Gericht

Verwaltungsgerichtshof

Entscheidungsdatum

07.09.2017

Geschäftszahl

Ra 2014/08/0060

Rechtssatz

Zwar ist die Zulässigkeit einer Feststellung der Beitragsgrundlagen oder der abstrakten Beitragspflicht eines Versicherten dann zu verneinen, wenn der Versicherte nach Paragraph 410, Absatz eins, Ziffer 7, ASVG die Erlassung eines Beitragsbescheids (über die Verpflichtung zur Leistung konkreter Beiträge) beantragt hat vergleiche etwa die hg. Erkenntnisse vom 21. Februar 2007, 2004/08/0003, und vom 18. Februar 2004, 2001/08/0014).

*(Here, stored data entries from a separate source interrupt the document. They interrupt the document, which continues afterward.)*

Lemma get_pcm_info_start i c p h :
  h_inst h = Some p -> am_card_node (mx_priv p) = Some i -> sn_cards (h_snd h) !! i = Some (Some c) ->
  amp_get_pcm_info h =
    if bool_decide (card_pcms c = []) then Ret (- EINVAL) h
    else if plug_alloc (h_tick h)
    then fill_pcms (card_nodes i c) (at_inst (tick_at 1 h) (counted (card_pcms c) p))
    else Ret (- ENOMEM) (tick_at 1 h).
Proof.
  intros Hp Hcard Hc. unfold amp_get_pcm_info. rewrite (bind_run _ _ _ _ _ (get_amp_run _ _ Hp)). rewrite Hcard. cbv zeta.
  unfold bind at 1. rewrite (lift_query _ _ h (num_node_run i c SND_NODE_TYPE_PCM (h_snd h) Hc)).
  unfold bind at 1. rewrite (lift_query _ _ h (num_node_run i c SND_NODE_TYPE_COMPR (h_snd h) Hc)).
  destruct (bool_decide_reflect (card_pcms c = [])) as [E|E].
  { apply app_eq_nil in E as [-> ->]. done. }
  set (n1 := length (cd_devs SND_NODE_TYPE_PCM c)). set (n2 := length (cd_devs SND_NODE_TYPE_COMPR c)).
  assert ((Z.of_nat n1 <=? 0) && (Z.of_nat n2 <=? 0) = false) as ->.
  { apply andb_false_iff. rewrite !Z.leb_gt. unfold card_pcms in E. unfold n1, n2.
    destruct (cd_devs SND_NODE_TYPE_PCM c); cbn [length]; [|lia].
    destruct (cd_devs SND_NODE_TYPE_COMPR c); [done|cbn [length]; lia]. }
  rewrite (proj2 (Z.ltb_ge (Z.of_nat n2) 0)), andb_false_r, (proj2 (Z.ltb_ge (Z.of_nat n1) 0)) by lia.
  cbv zeta. unfold bind at 1, plug_calloc, next_tick, bind at 1, ret at 1.
  destruct (plug_alloc (h_tick h)); [|done]. cbn [negb]. subst n1 n2.
  unfold bind at 1. rewrite (get_nodes_run i c SND_NODE_TYPE_PCM (tick_at 1 h) Hc).
  change (nz 0) with false. cbv iota.
  unfold bind at 1. rewrite (get_nodes_run i c SND_NODE_TYPE_COMPR (tick_at 1 h) Hc).
  change (nz 0) with false. cbv iota. fold (card_nodes i c).
  pose proof (card_nodes_devs i c (h_snd h) Hc) as Hnd.
  erewrite block_run; [|by eapply (count_pcms_run _ RX_PCM _ _ _ 0 p (tick_at 1 h) Hnd)].
  erewrite block_run; [|by eapply (count_pcms_run _ TX_PCM _ _ _ 0 _ _ Hnd)]. done.
Qed.

(** One direction. *)
Lemma create_pcm_run d dir nodes devs p h :
  Forall2 (node_dev (h_snd h)) nodes devs -> plain_prop dir ->
  Forall (fun x => is_Some (sd_name x)) devs ->
  amp_create_pcm_info_from_card d dir nodes
    (at_inst h (blank d (S (length (pcm_from dir 0 devs))) p)) =
  Ret 0 (at_inst h (upd_mx_priv (upd_am_adi d (set_ad_count (Z.of_nat (S (length (pcm_from dir 0 devs))))))
                      (filled d (pcm_from dir 0 devs) 0 p))).
Proof.
  intros Hn Hdir Hnames. unfold amp_create_pcm_info_from_card. rewrite store_zero. unfold bind at 1.
  rewrite <- (Nat.add_0_r (length (pcm_from dir 0 devs))) at 1.
  rewrite (pcm_info_run d dir nodes devs 0 [] 0 1 p h) by done. cbn [app].
  change (nz 0) with false. cbv iota. by erewrite block_run by (by apply upd_adi_run).
Qed.

Lemma blank_swap d1 d2 n1 n2 p :
  d1 <> d2 -> blank d2 n2 (blank d1 n1 p) = blank d1 n1 (blank d2 n2 p).
Proof. by destruct d1, d2. Qed.

Lemma fill_pcms_found devs nodes p q h :
  Forall2 (node_dev (h_snd h)) nodes devs -> Forall (fun x => is_Some (sd_name x)) devs ->
  no_pcms p -> flags "playback" 0 devs = true -> flags "capture" 0 devs = true ->
  q = counted devs p -> h_inst h = Some q ->
  wp (fill_pcms nodes) (fun r h' => same_libs h h' /\
    ((r < 0 /\ failed p h' /\ exists n, plug_alloc n = false) \/
     (r = 0 /\ exists k, h' = at_inst (tick_at k h) (with_pcms devs p)))) h.
Proof.
  intros Hn Hnames [Hrx0 Htx0] Frx Ftx Eq Hq. unfold fill_pcms, wpg.
  destruct (alloc_both RX_PCM TX_PCM q h (ones "playback" 0 devs) (ones "capture" 0 devs))
    as (b1 & b2 & h1 & h2 & E1 & E2 & Ht & Hf & Hl & Hfail); [done|done|subst q; cbn in *; lia..|].
  unfold bind at 1. rewrite E1. unfold bind at 1. rewrite E2. destruct (b1 && b2) eqn:Eb; cbn [negb].
  - rewrite (Ht eq_refl). clear Ht Hf Hfail Hl E2 E1.
    rewrite (flags_ones _ _ _ Frx), (flags_ones _ _ _ Ftx). rewrite blank_swap by done.
    rewrite (bind_run _ _ _ _ _ (create_pcm_run RX_PCM "playback" nodes devs
      (blank TX_PCM _ q) (tick_at 4 h) Hn (conj eq_refl eq_refl) Hnames)).
    change (nz 0) with false. cbv iota. set (l := pcm_from "playback" 0 devs).
    change (upd_mx_priv (upd_am_adi RX_PCM ?f) (filled RX_PCM l 0 (blank TX_PCM ?n q)))
      with (blank TX_PCM n (upd_mx_priv (upd_am_adi RX_PCM f) (filled RX_PCM l 0 q))).
    rewrite (bind_run _ _ _ _ _ (create_pcm_run TX_PCM "capture" nodes devs
      _ (tick_at 4 h) Hn (conj eq_refl eq_refl) Hnames)).
    change (nz 0) with false. cbv iota.
    erewrite block_run; [|by apply upd_adi_run]. erewrite block_run; [|by apply upd_adi_run].
    unfold ret. split; [done|]. right. split; [done|]. exists 4%nat. subst q.
    unfold with_pcms, listed, filled. cbn [replicate]. rewrite !app_nil_r. done.
  - destruct Hfail as (p3 & Hp3 & Hc3). destruct (free_pcm_run p3 h2 Hp3) as (p4 & E4 & Hc4).
    unfold bind. rewrite E4. unfold ret. split; [done|]. left. split; [done|].
    split; [|by apply Hf]. exists p4. split; [done|]. rewrite Hc4, Hc3. by subst q.
Qed.

Lemma pcm_info_found i c p h :
  h_inst h = Some p -> am_card_node (mx_priv p) = Some i -> sn_cards (h_snd h) !! i = Some (Some c) ->
  no_pcms p -> Forall (fun x => is_Some (sd_name x)) (card_pcms c) ->
  flags "playback" 0 (card_pcms c) = true -> flags "capture" 0 (card_pcms c) = true ->
  wp amp_get_pcm_info (fun r h' => same_libs h h' /\
    ((r < 0 /\ failed p h' /\ (card_pcms c = [] \/ exists n, plug_alloc n = false)) \/
     (r = 0 /\ exists k, h' = at_inst (tick_at k h) (with_pcms (card_pcms c) p)))) h.
Proof.
  intros Hp Hcard Hc Hno Hnames Frx Ftx. unfold wpg at 1. rewrite (get_pcm_info_start _ _ _ _ Hp Hcard Hc).
  destruct (bool_decide_reflect (card_pcms c = [])) as [E|E].
  { split; [done|]. left. split; [done|]. split; [by exists p|by left]. }
  destruct (plug_alloc (h_tick h)) eqn:Ea.
  2: { split; [done|]. left. split; [done|]. split; [by exists p|right; by eexists]. }
  assert (Hw : wp (fill_pcms (card_nodes i c)) (fun r h' => same_libs h h' /\
    ((r < 0 /\ failed p h' /\ (card_pcms c = [] \/ exists n, plug_alloc n = false)) \/
     (r = 0 /\ exists k, h' = at_inst (tick_at k h) (with_pcms (card_pcms c) p))))
    (at_inst (tick_at 1 h) (counted (card_pcms c) p))).
  2: { unfold wpg in Hw. exact Hw. }
  eapply wpg_mono.
  { by apply (fill_pcms_found (card_pcms c) (card_nodes i c) p (counted (card_pcms c) p)); [apply card_nodes_devs|..]. }
  intros r h' [Hl [(Hr & Hf & Hn)|(-> & k & ->)]]; (split; [exact Hl|]).
  - left. split; [done|]. split; [done|]. by right.
  - right. split; [done|]. exists (k + 1)%nat. unfold tick_at. hsimp. by rewrite Nat.add_assoc.
Qed.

Diese Rechtsprechung hat jedoch Fälle im Auge, in denen anstelle des beantragten Beitragsbescheids lediglich ein Bescheid über die Höhe der Beitragsgrundlagen erlassen wurde. Begehrt indessen ein Versicherter neben der (zusätzlich zur) Erlassung eines Beitragsbescheids auch die gesonderte bescheidmäßige Feststellung der Beitragsgrundlagen, so kann darin grundsätzlich keine unzulässige Antragstellung erblickt werden vergleiche etwa das hg. Erkenntnis vom 22. Dezember 2010, 2007/08/0177).